▸ **Available data**
(* ===== verification/MoneyAllocate.v ===== *)
(** * Allocation and conversion, step by step

    An amount as a number of minor units; each share of an allocation is within
    a few rounding errors of the exact one; the floors of the shares leave a
    remainder no larger than the number of parts, which is handed out a unit at
    a time; and a conversion is a rounded product. *)

From S2P Require Import Prelude PyData PyTime PyDecimal DecimalFacts DecimalError Money.
From stdpp Require Import base gmap strings pretty list sorting.
From Stdlib Require Import ZArith NArith QArith Qpower Qabs Lqa Lia.

Local Open Scope Z_scope.

(** ** Amounts in minor units *)

(** A currency whose minor units are within the context. *)
Definition known_currency (c : Currency) : Prop := 0 ≤ minor_units c ≤ 1000.

(** An amount of that many minor units. *)
Definition has_units (m : Money) (u : Z) : Prop :=
  ∃ s n, amount m = Fin s n (- minor_units (money_currency m)) ∧ signed s n = u ∧ Z.abs u < 10 ^ PREC.

Lemma exact_Ok {A} (r : result signal A) a : exact r = Ok a ↔ r = Ok a.
Proof. destruct r; naive_solver. Qed.

Lemma quantum_Ok c : known_currency c → _quantum c = Ok (Fin false 1 (- minor_units c)).
Proof. intros Hc. unfold _quantum. by rewrite scaleb_one. Qed.

Lemma signed_abs s n : Z.abs (signed s n) = Z.of_N n.
Proof. unfold signed. destruct s; lia. Qed.

(** Quantizing a number of units that already has the exponent. *)
Lemma quantize_same s n e mode : Z.of_N n < 10 ^ PREC → -1000 ≤ e ≤ 0 →
  quantize (Fin s n e) (Fin false 1 e) mode = Ok (Fin s n e).
Proof.
  intros Hn He. assert (fits n e) as Hfit.
  { unfold fits, ETINY, ETOP, EMIN, EMAX, PREC in *. lia. }
  cbn [quantize nan_check].
  rewrite (proj2 (Z.ltb_ge e ETINY)), (proj2 (Z.ltb_ge EMAX e)) by (unfold ETINY, EMIN, EMAX, PREC; lia).
  cbn [orb]. destruct (N.eqb_spec n 0) as [->|Hn0]; [by apply fix_exact|].
  pose proof (proj2 (ndigits_le n PREC ltac:(unfold PREC; lia)) Hn) as Hd. pose proof (ndigits_pos n).
  assert (rescale mode s n e e = n) as ->.
  { unfold rescale. rewrite (proj2 (Z.leb_le e e)), Z.sub_diag by lia. apply N.mul_1_r. }
  unfold EMAX, PREC in *.
  rewrite (proj2 (Z.ltb_ge 999999 (ndigits n + e - 1))), (proj2 (Z.ltb_ge 28 (ndigits n + e - e))),
    (proj2 (Z.ltb_ge 28 (ndigits n))) by lia. cbn [orb]. by apply fix_exact.
Qed.

Lemma new_units c s n : known_currency c → Z.of_N n < 10 ^ PREC →
  Money_new (Fin s n (- minor_units c)) c = Ok (MkMoney (Fin s n (- minor_units c)) c).
Proof.
  intros Hc Hn. unfold Money_new, _quantize. rewrite quantum_Ok by done. cbn [mbind result_bind].
  unfold known_currency in Hc. rewrite quantize_same by lia. reflexivity.
Qed.

(** ** The units of an amount *)

Lemma strip_zeros_power k : ∀ fuel n e, (k ≤ fuel)%nat →
  strip_zeros fuel (e + Z.of_nat k) (n * 10 ^ N.of_nat k) e = (n, e + Z.of_nat k).
Proof.
  induction k as [|k IH]; intros fuel n e Hf.
  - rewrite N.pow_0_r, N.mul_1_r, Z.add_0_r. destruct fuel; [done|]. cbn [strip_zeros].
    by rewrite (proj2 (Z.ltb_ge e e)) by lia.
  - destruct fuel as [|fuel]; [lia|]. cbn [strip_zeros].
    rewrite (proj2 (Z.ltb_lt _ _)) by lia.
    replace (n * 10 ^ N.of_nat (S k))%N with (n * 10 ^ N.of_nat k * 10)%N
      by (rewrite Nat2N.inj_succ, N.pow_succ_r'; lia).
    rewrite N.Div0.mod_mul, N.div_mul by lia. cbn [andb].
    replace (e + Z.of_nat (S k)) with (e + 1 + Z.of_nat k) by lia. apply IH. lia.
Qed.

(** [amount / quantum] is the number of units. *)
Lemma units_of_amount s n e : Z.of_N n < 10 ^ PREC → -1000 ≤ e ≤ 0 →
  decimal_div (Fin s n e) (Fin false 1 e) = Ok (Fin (xorb s false) n 0).
Proof.
  intros Hn He. cbn [decimal_div nan_check sign_of N.eqb Pos.eqb].
  destruct (N.eqb_spec n 0) as [->|Hn0].
  { by rewrite Z.sub_diag. }
  pose proof (proj2 (ndigits_le n PREC ltac:(unfold PREC; lia)) Hn) as Hd. pose proof (ndigits_pos n).
  change (ndigits 1) with 1. set (shift := 1 - ndigits n + PREC + 1).
  assert (Hs : 0 < shift) by (unfold shift, PREC in *; lia).
  unfold is_exact, quotient. rewrite (proj2 (Z.leb_le 0 shift)) by lia. rewrite N.mod_1_r, N.div_1_r.
  cbn [N.eqb].
  assert (strip_zeros (Z.to_nat (ndigits (n * pow10 shift))) (e - e) (n * pow10 shift) (e - e - shift)
    = (n, 0)) as ->.
  { replace (e - e) with (- shift + Z.of_nat (Z.to_nat shift)) by lia.
    replace (- shift + Z.of_nat (Z.to_nat shift) - shift) with (- shift) by lia.
    unfold pow10. replace (Z.to_N shift) with (N.of_nat (Z.to_nat shift)) by lia.
    rewrite strip_zeros_power; [f_equal; lia|]. apply Z2Nat.inj_le; [lia|pose proof (ndigits_pos (n * 10 ^ N.of_nat (Z.to_nat shift))); lia|].
    apply Z.nlt_ge. intros Hlt.
    assert (ndigits (n * 10 ^ N.of_nat (Z.to_nat shift)) ≤ shift - 1) as Hle by lia.
    destruct (Z.eq_dec shift 1) as [H1|H1]; [pose proof (ndigits_pos (n * 10 ^ N.of_nat (Z.to_nat shift))); lia|].
    apply ndigits_le in Hle; [|lia]. rewrite N2Z.inj_mul, N2Z.inj_pow in Hle.
    replace (Z.of_N (N.of_nat (Z.to_nat shift))) with shift in Hle by lia. change (Z.of_N 10) with 10 in Hle.
    assert (10 ^ (shift - 1) < 10 ^ shift) by (apply Z.pow_lt_mono_r; lia). nia. }
  cbn iota zeta beta. apply fix_exact. unfold fits, ETINY, ETOP, EMIN, EMAX, PREC in *. lia.
Qed.

(** ** Weights *)

(** A weight that is zero or within a hundred thousand digits of one. *)
Definition ordinary (w : decimal) : Prop :=
  finite w ∧ (0 <= value w)%Q ∧ (value w == 0 ∨ Q10 (-100000) <= value w <= Q10 100000)%Q.

Lemma ordinary_digits n e : n = 0%N ∨ -100000 ≤ ndigits n + e - 1 ∧ ndigits n + e ≤ 100000 → ordinary (Fin false n e).
Proof.
  intros H. split; [done|]. split; [apply (mag_nonneg (Fin false n e))|].
  destruct (N.eq_dec n 0) as [->|Hn]; [left; apply Qmult_0_l|right].
  destruct H as [H|[H1 H2]]; [done|]. apply digits_within; [lia|done..].
Qed.

Definition total_value (ws : list decimal) : Q := foldr (λ w, Qplus (value w)) 0%Q ws.

Lemma total_nonneg ws : Forall ordinary ws → (0 <= total_value ws)%Q.
Proof.
  induction 1 as [|w ws (_ & H & _) _ IH]; [apply Qle_refl|].
  change (0 <= value w + total_value ws)%Q. lra.
Qed.

(** The partial sums of ordinary weights are zero or well inside the range. *)
Definition wide (n : Z) (x : Q) : Prop :=
  (x == 0 ∨ Q10 (-100000) <= x <= inject_Z n * Q10 100000)%Q.

Lemma wide_plus n x w : 0 ≤ n → (0 <= x)%Q → wide n x → ordinary w → wide (n + 1) (x + value w).
Proof.
  intros Hn Hx Hwx (_ & Hw & Hww). rewrite Zle_Qle in Hn. change (inject_Z 0) with 0%Q in Hn.
  pose proof (Q10_pos 100000) as Hp. pose proof (Q10_pos (-100000)). unfold wide in *.
  rewrite inject_Z_plus. change (inject_Z 1) with 1%Q.
  assert (0 <= inject_Z n * Q10 100000)%Q by (apply Qmult_le_0_compat; lra).
  assert ((inject_Z n + 1) * Q10 100000 == inject_Z n * Q10 100000 + Q10 100000)%Q as -> by ring.
  destruct Hwx as [E|[]], Hww as [E'|[]]; [left|right..]; lra.
Qed.

Lemma wide_inside n x : n ≤ 10 ^ 27 → wide n x → (x == 0)%Q ∨ inside x.
Proof.
  intros Hn [E|[Hl Hu]]; [by left|right]. split.
  - eapply Qle_trans; [|exact Hl]. apply Q10_le. lia.
  - eapply Qle_trans; [exact Hu|]. apply (Qle_trans _ (Q10 27 * Q10 100000)).
    + apply Qmult_le_compat_r; [|apply Qlt_le_weak, Q10_pos]. rewrite <-(Q10_int 27) by lia.
      by rewrite <-Zle_Qle.
    + rewrite <-Q10_plus. apply Q10_le. lia.
Qed.

(** One rounding error for each addition. *)
Lemma sum_close ws : ∀ k acc exact, Forall ordinary ws → finite acc →
  0 ≤ k → k + Z.of_nat (length ws) ≤ 10 ^ 27 → (0 <= exact)%Q → (0 <= value acc)%Q →
  wide k exact → close k exact (value acc) →
  ∃ d, fold_result decimal_add acc ws = Ok d ∧ finite d ∧ (0 <= value d)%Q ∧
    wide (k + Z.of_nat (length ws)) (exact + total_value ws) ∧
    close (k + Z.of_nat (length ws)) (exact + total_value ws) (value d).
Proof.
  induction ws as [|w ws IH]; intros k acc exact Hall Hacc Hk Hn He Hv Hw Hc.
  - exists acc. cbn [total_value foldr length Z.of_nat]. rewrite Z.add_0_r. unfold wide.
    rewrite !Qplus_0_r. by split_and!.
  - apply Forall_cons in Hall as [Ho Hall]. destruct Ho as (Hf & Hw0 & Hww) eqn:Eo. clear Eo.
    rename Ho into Ho'. assert (ordinary w) as Ho by done. clear Ho'.
    cbn [length] in Hn. rewrite Nat2Z.inj_succ in Hn.
    assert (few k) as Hfk by (apply few_small; lia).
    assert (Hc1 : close k (exact + value w) (value acc + value w)).
    { apply close_plus; [done|]. by apply close_refl. }
    assert (moderate (value acc + value w)) as Hm.
    { pose proof (wide_plus k exact w Hk He Hw Ho) as Hw'.
      destruct (wide_inside (k + 1) _ ltac:(lia) Hw') as [E|E].
      - left. apply (close_zero k); [done|lia|lra|]. by rewrite E in Hc1.
      - apply (close_moderate k (exact + value w)); [lia|done|lra|done]. }
    destruct (add_close acc w) as (d & Hd & Hfd & Hd0 & Hcd); [assumption..|].
    cbn [fold_result]. rewrite Hd. cbn [mbind result_bind].
    assert (close (k + 1) (exact + value w) (value d)) as Hc2.
    { apply (close_trans k 1 _ (value acc + value w)); [assumption|apply few_small; lia|lra|lra|lra|assumption..]. }
    assert (0 <= exact + value w)%Q as He' by lra.
    destruct (IH (k + 1) d (exact + value w)%Q Hall Hfd ltac:(lia) ltac:(lia) He' Hd0
      (wide_plus k exact w Hk He Hw Ho) Hc2) as (d' & Hd' & Hf' & Hd'0 & Hw' & Hc').
    exists d'. cbn [length]. replace (k + Z.of_nat (S (length ws))) with (k + 1 + Z.of_nat (length ws)) by lia.
    assert (exact + total_value (w :: ws) == exact + value w + total_value ws)%Q as E.
    { change (exact + (value w + total_value ws) == exact + value w + total_value ws)%Q. ring. }
    unfold wide in Hw' |- *. rewrite E. exact (conj Hd' (conj Hf' (conj Hd'0 (conj Hw' Hc')))).
Qed.

(** ** A share *)

Lemma mag_of_Z U : mag (of_Z U) = (inject_Z (Z.abs U) * Q10 0)%Q.
Proof. cbn [of_Z mag]. by rewrite Z2N.id by lia. Qed.

Lemma wide_within n x : n ≤ 10 ^ 27 → wide n x → ¬ (x == 0)%Q → within (-100000) 100027 x.
Proof.
  intros Hn [E|[Hl Hu]] Hx; [done|]. split; [done|]. eapply Qle_trans; [exact Hu|].
  change 100027 with (27 + 100000). rewrite Q10_plus. apply Qmult_le_compat_r; [|apply Qlt_le_weak, Q10_pos].
  rewrite <-(Q10_int 27) by lia. by rewrite <-Zle_Qle.
Qed.

Lemma units_within U : U ≠ 0 → Z.abs U < 10 ^ PREC → within 0 28 (inject_Z (Z.abs U)).
Proof.
  intros HU Hb. split.
  - rewrite Q10_zero. change 1%Q with (inject_Z 1). rewrite <-Zle_Qle. lia.
  - rewrite <-(Q10_int 28) by lia. rewrite <-Zle_Qle. unfold PREC in Hb. lia.
Qed.

(** [total_units * w / total], three rounding errors and those of the total. *)
Lemma share_close U w d T k : Z.abs U < 10 ^ PREC → ordinary w →
  0 ≤ k ≤ 10 ^ 26 → finite d → (0 <= value d)%Q → (0 < T)%Q → wide k T → close k T (value d) →
  ∃ p s n e, decimal_mul (of_Z U) w = Ok p ∧ decimal_div p d = Ok (Fin s n e) ∧
    close (k + 3) (inject_Z (Z.abs U) * (value w / T)) (mag (Fin s n e)) ∧
    (value (Fin s n e) == (if U <? 0 then -1 else 1) * mag (Fin s n e))%Q.
Proof.
  intros HU (Hf & Hw0 & Hw) Hk Hfd Hd0 HT HwT Hc.
  destruct w as [sw m e| |]; [|done..]. destruct d as [sd b f| |]; [|done..].
  pose proof (value_mag _ Hw0) as Ew. pose proof (value_mag _ Hd0) as Ed.
  assert (within (-100001) 100028 (mag (Fin sd b f))) as Hwd.
  { apply (within_close k (-100000) 100027 T); [lia|apply (wide_within k); [lia|done|lra]|apply mag_nonneg|].
    by rewrite <-Ed. }
  pose proof (Q10_pos (-100001)) as Hp. assert (0 < mag (Fin sd b f))%Q as Hdp by (destruct Hwd; lra).
  assert (b ≠ 0%N) as Hb. { intros ->. revert Hdp. cbn [mag]. change (inject_Z (Z.of_N 0)) with 0%Q. lra. }
  assert (sd = false) as ->.
  { destruct sd; [|done]. rewrite value_of_sign in Hd0. lra. }
  set (x := (inject_Z (Z.abs U) * mag (Fin sw m e))%Q).
  assert (mag (of_Z U) * mag (Fin sw m e) == x)%Q as Ex.
  { unfold x. rewrite mag_of_Z. by rewrite Q10_zero, Qmult_1_r. }
  assert (x == 0 ∨ within (-100000) 100028 x)%Q as Hx.
  { destruct (decide (U = 0)) as [->|HU0]; [left; apply Qmult_0_l|]. rewrite Ew in Hw.
    destruct Hw as [E|Hw]; [left; unfold x; rewrite E, Qmult_0_r; apply Qeq_refl|right].
    exact (within_mult 0 28 (-100000) 100000 _ _ (units_within U HU0 HU) Hw). }
  pose proof (mag_nonneg (Fin sw m e)) as Hm0.
  assert (0 <= inject_Z (Z.abs U))%Q as HU1.
  { change 0%Q with (inject_Z 0). rewrite <-Zle_Qle. lia. }
  assert (0 <= x)%Q as Hx0 by by apply Qmult_le_0_compat.
  destruct (mul_close (U <? 0) (Z.to_N (Z.abs U)) 0 sw m e) as (n1 & e1 & Hmul & Hc1).
  { fold (of_Z U). rewrite Ex. destruct Hx as [E|E]; [by left|right].
    exact (within_weaken (-100000) 100028 (-800000) 800000 _ ltac:(lia) ltac:(lia) E). }
  fold (of_Z U) in Hmul, Hc1. set (p := Fin _ n1 e1) in *. rewrite Ex in Hc1.
  pose proof (mag_nonneg p) as Hp0.
  assert (n1 = 0%N ∨ inside (mag p / mag (Fin false b f))) as Hin.
  { destruct Hx as [E|E]; [left|right].
    - rewrite E in Hc1. apply (mag_zero n1 e1). exact (few_close_zero 1 (mag p) ltac:(lia) Hp0 Hc1).
    - pose proof (within_mult _ _ _ _ _ _ (within_close 1 (-100000) 100028 _ _ ltac:(lia) E Hp0 Hc1) (within_inv _ _ _ Hwd)) as Hi.
      refine (within_weaken _ _ (-700000) 700000 _ _ _ Hi); lia. }
  destruct (div_close (xorb (U <? 0) sw) n1 e1 false b f ltac:(lia) Hin) as (n2 & e2 & Hdiv & Hc2).
  fold p in Hdiv, Hc2. exists p, (xorb (xorb (U <? 0) sw) false), n2, e2.
  split; [exact Hmul|]. split; [exact Hdiv|]. set (r := Fin _ n2 e2) in *.
  assert (0 <= / T)%Q as HT' by by apply Qlt_le_weak, Qinv_lt_0_compat.
  assert (0 <= / mag (Fin false b f))%Q as Hd' by by apply Qlt_le_weak, Qinv_lt_0_compat.
  assert (inject_Z (Z.abs U) * (value (Fin sw m e) / T) == x * / T)%Q as Ey.
  { unfold x, Qdiv. rewrite Ew. ring. }
  assert (0 <= x * / T)%Q as Hy0 by by apply Qmult_le_0_compat.
  pose proof (mag_nonneg r) as Hr0.
  assert (close (k + 3) (x * / T) (mag r)) as Hc3.
  { replace (k + 3) with (1 + k + 2) by lia.
    apply (close_trans (1 + k) 2 _ (mag p * / mag (Fin false b f)));
      [apply few_small; lia|apply few_small; lia|exact Hy0|by apply Qmult_le_0_compat|exact Hr0| |exact Hc2].
    apply close_mult; [apply few_small; lia|apply few_small; lia|exact Hx0|exact Hp0|exact HT'|exact Hd'|exact Hc1|].
    apply close_inv; [exact HT|exact Hdp|]. by rewrite <-Ed. }
  split; [by rewrite Ey|]. unfold r in *. rewrite value_of_sign, xorb_false_r.
  destruct sw; [|rewrite xorb_false_r; by destruct (U <? 0)].
  assert (mag (Fin true m e) == 0)%Q as Em.
  { rewrite value_of_sign in Hw0. apply Qle_antisym; [lra|exact Hm0]. }
  assert (x * / T == 0)%Q as E0 by (unfold x; rewrite Em; ring). rewrite E0 in Hc3.
  pose proof (few_close_zero (k + 3) _ ltac:(lia) Hr0 Hc3) as ->. ring.
Qed.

▸ **Work required**
Print exactly the lines of the listing above starting at the line containing "intros Hn Hx" and ending at the line containing "(** One rounding error for each addition. *)", both included.

▸ **Solution to this problem**
  intros Hn Hx Hwx (_ & Hw & Hww). rewrite Zle_Qle in Hn. change (inject_Z 0) with 0%Q in Hn.
  pose proof (Q10_pos 100000) as Hp. pose proof (Q10_pos (-100000)). unfold wide in *.
  rewrite inject_Z_plus. change (inject_Z 1) with 1%Q.
  assert (0 <= inject_Z n * Q10 100000)%Q by (apply Qmult_le_0_compat; lra).
  assert ((inject_Z n + 1) * Q10 100000 == inject_Z n * Q10 100000 + Q10 100000)%Q as -> by ring.
  destruct Hwx as [E|[]], Hww as [E'|[]]; [left|right..]; lra.
Qed.

Lemma wide_inside n x : n ≤ 10 ^ 27 → wide n x → (x == 0)%Q ∨ inside x.
Proof.
  intros Hn [E|[Hl Hu]]; [by left|right]. split.
  - eapply Qle_trans; [|exact Hl]. apply Q10_le. lia.
  - eapply Qle_trans; [exact Hu|]. apply (Qle_trans _ (Q10 27 * Q10 100000)).
    + apply Qmult_le_compat_r; [|apply Qlt_le_weak, Q10_pos]. rewrite <-(Q10_int 27) by lia.
      by rewrite <-Zle_Qle.
    + rewrite <-Q10_plus. apply Q10_le. lia.
Qed.

(** One rounding error for each addition. *)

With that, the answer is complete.